Goal of the exercise ▸ An exact copy of all the data is the required output.

[Exercise material]

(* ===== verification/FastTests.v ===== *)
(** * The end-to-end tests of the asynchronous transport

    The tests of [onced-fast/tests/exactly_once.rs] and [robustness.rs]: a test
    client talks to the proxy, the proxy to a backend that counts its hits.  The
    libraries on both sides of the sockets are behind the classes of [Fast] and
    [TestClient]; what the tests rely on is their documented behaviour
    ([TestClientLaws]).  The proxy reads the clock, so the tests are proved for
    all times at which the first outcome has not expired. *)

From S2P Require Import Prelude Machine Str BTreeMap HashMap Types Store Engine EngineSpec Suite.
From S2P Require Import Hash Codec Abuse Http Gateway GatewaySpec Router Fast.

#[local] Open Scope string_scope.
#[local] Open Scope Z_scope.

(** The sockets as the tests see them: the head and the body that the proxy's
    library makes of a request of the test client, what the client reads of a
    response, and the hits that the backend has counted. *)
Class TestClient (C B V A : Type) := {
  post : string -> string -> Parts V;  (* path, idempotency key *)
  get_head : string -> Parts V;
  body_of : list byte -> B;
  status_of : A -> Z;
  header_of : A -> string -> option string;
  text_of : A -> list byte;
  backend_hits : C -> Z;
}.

[/Exercise material]

Solution for this task ▸
(* ===== verification/FastTests.v ===== *)
(** * The end-to-end tests of the asynchronous transport

    The tests of [onced-fast/tests/exactly_once.rs] and [robustness.rs]: a test
    client talks to the proxy, the proxy to a backend that counts its hits.  The
    libraries on both sides of the sockets are behind the classes of [Fast] and
    [TestClient]; what the tests rely on is their documented behaviour
    ([TestClientLaws]).  The proxy reads the clock, so the tests are proved for
    all times at which the first outcome has not expired. *)

From S2P Require Import Prelude Machine Str BTreeMap HashMap Types Store Engine EngineSpec Suite.
From S2P Require Import Hash Codec Abuse Http Gateway GatewaySpec Router Fast.

#[local] Open Scope string_scope.
#[local] Open Scope Z_scope.

(** The sockets as the tests see them: the head and the body that the proxy's
    library makes of a request of the test client, what the client reads of a
    response, and the hits that the backend has counted. *)
Class TestClient (C B V A : Type) := {
  post : string -> string -> Parts V;  (* path, idempotency key *)
  get_head : string -> Parts V;
  body_of : list byte -> B;
  status_of : A -> Z;
  header_of : A -> string -> option string;
  text_of : A -> list byte;
  backend_hits : C -> Z;
}.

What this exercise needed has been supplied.